Task objective> Which of the lines below contain the string "NULL"? Pull each one out of the data.
[Opening Materials provided section]
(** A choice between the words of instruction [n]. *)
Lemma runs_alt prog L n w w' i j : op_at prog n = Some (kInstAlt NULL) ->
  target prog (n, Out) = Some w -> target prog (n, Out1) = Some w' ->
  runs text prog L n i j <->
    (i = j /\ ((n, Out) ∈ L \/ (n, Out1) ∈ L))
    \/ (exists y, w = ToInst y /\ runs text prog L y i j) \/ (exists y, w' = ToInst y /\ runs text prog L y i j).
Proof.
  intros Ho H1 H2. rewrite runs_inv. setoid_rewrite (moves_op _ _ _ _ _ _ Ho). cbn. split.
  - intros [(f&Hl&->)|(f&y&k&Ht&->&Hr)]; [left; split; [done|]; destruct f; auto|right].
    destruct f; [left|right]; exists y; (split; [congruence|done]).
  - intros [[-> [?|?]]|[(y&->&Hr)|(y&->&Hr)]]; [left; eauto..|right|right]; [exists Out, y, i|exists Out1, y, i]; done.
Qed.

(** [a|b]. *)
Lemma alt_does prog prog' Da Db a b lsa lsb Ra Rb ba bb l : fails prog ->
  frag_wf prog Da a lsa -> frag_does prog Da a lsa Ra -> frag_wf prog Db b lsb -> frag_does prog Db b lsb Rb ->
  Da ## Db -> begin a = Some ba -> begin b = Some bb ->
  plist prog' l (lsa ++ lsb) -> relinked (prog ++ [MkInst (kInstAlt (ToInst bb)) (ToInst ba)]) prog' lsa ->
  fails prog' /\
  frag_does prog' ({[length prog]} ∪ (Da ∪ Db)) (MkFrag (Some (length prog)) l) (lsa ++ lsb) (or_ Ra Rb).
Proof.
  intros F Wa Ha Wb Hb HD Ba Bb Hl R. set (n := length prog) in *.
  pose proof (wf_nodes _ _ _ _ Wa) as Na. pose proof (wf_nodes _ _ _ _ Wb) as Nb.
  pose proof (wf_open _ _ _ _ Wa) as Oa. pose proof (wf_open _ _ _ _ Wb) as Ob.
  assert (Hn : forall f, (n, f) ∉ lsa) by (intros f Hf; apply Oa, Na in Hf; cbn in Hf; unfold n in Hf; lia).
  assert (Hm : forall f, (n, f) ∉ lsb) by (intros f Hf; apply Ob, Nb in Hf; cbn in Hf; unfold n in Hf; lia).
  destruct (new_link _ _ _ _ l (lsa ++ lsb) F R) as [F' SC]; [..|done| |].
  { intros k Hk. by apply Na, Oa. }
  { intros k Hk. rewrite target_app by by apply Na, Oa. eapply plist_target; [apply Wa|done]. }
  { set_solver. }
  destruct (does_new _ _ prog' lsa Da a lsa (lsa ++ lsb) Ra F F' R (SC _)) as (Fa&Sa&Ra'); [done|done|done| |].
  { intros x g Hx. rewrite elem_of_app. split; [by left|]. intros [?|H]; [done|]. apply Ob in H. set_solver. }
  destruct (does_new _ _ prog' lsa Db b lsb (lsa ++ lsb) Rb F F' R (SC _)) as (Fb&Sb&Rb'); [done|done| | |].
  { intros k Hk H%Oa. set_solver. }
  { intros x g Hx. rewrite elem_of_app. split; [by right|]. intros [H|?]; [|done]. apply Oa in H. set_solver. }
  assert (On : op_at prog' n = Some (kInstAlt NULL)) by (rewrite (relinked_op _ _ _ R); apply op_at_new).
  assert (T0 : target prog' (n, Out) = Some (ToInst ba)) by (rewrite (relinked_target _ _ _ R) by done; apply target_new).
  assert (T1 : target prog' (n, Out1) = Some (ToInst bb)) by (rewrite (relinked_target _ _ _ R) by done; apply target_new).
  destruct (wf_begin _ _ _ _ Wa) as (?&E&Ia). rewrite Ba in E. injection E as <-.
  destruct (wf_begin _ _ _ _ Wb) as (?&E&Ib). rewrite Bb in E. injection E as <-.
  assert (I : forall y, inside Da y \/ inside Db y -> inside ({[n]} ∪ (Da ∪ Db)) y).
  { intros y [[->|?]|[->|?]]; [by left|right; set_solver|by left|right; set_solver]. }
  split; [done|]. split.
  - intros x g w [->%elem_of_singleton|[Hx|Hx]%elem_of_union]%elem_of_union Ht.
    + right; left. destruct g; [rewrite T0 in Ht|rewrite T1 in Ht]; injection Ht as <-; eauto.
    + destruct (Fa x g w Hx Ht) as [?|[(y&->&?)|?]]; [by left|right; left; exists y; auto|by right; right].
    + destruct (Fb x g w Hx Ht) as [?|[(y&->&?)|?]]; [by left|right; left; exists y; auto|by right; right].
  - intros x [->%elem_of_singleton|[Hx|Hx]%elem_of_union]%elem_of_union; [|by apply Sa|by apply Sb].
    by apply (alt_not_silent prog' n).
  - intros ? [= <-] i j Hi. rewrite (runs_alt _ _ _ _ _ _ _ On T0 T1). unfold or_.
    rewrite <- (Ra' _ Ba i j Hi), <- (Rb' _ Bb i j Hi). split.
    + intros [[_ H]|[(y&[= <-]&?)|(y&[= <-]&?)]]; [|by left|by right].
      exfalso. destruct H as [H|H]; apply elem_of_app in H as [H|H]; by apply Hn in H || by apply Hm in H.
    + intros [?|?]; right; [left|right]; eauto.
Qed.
[Closing Materials provided section]
[Opening Materials provided section]
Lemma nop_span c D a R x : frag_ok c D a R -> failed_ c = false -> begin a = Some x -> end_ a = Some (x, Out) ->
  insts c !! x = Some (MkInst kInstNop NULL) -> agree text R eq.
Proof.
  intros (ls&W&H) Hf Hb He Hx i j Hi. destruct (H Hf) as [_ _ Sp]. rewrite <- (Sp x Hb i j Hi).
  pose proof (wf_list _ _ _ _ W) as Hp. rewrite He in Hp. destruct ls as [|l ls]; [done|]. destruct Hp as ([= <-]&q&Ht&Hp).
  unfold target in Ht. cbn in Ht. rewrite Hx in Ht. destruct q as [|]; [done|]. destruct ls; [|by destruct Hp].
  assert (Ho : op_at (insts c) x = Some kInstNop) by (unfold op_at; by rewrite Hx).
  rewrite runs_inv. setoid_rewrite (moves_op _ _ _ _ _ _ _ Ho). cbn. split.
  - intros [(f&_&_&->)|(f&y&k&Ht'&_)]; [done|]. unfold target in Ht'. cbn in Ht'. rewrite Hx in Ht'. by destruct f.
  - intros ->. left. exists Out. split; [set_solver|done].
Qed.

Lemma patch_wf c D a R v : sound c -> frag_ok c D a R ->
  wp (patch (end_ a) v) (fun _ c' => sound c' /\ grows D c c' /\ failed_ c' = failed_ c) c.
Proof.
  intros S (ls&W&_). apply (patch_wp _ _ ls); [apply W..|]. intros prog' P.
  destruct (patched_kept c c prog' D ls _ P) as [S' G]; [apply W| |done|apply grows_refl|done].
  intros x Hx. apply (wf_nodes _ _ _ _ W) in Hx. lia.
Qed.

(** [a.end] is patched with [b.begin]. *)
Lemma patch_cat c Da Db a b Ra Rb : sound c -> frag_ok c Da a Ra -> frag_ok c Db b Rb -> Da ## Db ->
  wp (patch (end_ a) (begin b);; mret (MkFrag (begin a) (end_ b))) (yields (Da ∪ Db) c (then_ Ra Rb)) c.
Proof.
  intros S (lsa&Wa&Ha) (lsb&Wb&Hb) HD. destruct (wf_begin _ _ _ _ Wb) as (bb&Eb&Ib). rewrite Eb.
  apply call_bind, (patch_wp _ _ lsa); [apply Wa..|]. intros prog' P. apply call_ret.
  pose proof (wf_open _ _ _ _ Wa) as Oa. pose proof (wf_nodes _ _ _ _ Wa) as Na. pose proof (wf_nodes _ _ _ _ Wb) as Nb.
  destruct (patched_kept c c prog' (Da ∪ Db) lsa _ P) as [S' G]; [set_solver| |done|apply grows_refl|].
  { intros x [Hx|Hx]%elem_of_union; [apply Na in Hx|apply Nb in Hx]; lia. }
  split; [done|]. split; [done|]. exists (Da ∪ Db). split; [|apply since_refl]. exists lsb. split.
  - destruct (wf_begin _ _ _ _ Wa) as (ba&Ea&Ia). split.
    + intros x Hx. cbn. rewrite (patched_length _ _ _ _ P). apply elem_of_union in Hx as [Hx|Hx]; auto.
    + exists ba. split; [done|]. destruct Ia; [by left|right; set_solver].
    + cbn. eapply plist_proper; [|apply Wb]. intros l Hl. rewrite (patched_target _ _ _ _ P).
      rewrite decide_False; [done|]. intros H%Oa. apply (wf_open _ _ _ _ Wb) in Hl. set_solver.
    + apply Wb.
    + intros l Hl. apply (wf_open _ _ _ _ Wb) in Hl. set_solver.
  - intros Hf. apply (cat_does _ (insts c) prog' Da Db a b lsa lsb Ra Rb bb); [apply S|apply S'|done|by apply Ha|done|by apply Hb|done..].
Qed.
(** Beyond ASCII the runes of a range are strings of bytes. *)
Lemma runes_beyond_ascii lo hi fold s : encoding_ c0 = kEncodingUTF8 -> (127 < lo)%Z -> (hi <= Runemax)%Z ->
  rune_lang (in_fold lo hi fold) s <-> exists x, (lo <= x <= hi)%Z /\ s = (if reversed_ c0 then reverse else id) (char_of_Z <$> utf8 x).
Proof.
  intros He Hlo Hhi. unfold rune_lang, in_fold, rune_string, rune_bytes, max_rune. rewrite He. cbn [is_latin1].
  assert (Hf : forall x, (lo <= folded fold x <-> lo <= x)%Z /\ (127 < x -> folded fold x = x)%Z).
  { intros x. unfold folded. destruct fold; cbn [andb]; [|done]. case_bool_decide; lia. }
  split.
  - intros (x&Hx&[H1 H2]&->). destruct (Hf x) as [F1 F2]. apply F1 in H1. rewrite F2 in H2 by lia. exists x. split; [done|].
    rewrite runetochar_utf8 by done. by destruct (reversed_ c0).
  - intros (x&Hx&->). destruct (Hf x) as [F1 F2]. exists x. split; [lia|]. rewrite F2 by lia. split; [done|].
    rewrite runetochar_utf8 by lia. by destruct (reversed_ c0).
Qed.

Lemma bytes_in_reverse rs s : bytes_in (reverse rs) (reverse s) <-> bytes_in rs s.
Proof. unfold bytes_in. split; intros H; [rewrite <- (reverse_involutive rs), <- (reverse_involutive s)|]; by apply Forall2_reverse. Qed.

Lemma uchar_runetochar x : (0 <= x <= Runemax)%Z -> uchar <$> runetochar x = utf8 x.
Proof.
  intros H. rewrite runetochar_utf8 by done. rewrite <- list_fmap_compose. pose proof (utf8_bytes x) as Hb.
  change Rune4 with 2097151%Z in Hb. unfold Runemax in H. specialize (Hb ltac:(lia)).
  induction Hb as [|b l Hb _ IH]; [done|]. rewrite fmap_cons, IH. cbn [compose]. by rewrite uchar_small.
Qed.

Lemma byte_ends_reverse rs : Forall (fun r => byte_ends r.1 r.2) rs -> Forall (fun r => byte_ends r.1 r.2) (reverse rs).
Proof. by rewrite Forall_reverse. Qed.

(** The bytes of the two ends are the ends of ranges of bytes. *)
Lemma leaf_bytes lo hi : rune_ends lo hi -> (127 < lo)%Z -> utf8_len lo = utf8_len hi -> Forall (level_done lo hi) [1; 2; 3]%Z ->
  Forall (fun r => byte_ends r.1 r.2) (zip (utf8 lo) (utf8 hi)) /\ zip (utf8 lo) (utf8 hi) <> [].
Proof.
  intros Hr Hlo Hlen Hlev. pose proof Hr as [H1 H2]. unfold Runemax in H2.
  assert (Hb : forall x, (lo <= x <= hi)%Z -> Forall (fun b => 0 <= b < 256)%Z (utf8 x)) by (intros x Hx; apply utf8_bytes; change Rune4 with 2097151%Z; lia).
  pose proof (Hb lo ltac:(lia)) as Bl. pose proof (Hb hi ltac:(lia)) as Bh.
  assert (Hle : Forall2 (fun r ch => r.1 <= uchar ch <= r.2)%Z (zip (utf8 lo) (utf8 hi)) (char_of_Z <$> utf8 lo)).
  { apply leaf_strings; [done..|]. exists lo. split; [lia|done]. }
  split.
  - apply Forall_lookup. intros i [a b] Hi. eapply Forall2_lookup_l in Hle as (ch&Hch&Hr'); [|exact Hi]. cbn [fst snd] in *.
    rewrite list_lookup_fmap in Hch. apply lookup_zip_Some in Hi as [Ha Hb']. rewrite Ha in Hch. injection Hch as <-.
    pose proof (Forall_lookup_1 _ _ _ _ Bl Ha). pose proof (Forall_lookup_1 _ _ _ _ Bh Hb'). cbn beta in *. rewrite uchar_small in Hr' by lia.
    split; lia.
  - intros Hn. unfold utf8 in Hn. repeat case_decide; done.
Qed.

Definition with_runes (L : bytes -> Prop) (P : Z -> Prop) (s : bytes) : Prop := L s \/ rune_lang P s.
[Closing Materials provided section]
The completed task>
Lemma runs_alt prog L n w w' i j : op_at prog n = Some (kInstAlt NULL) ->
  assert (On : op_at prog' n = Some (kInstAlt NULL)) by (rewrite (relinked_op _ _ _ R); apply op_at_new).
  insts c !! x = Some (MkInst kInstNop NULL) -> agree text R eq.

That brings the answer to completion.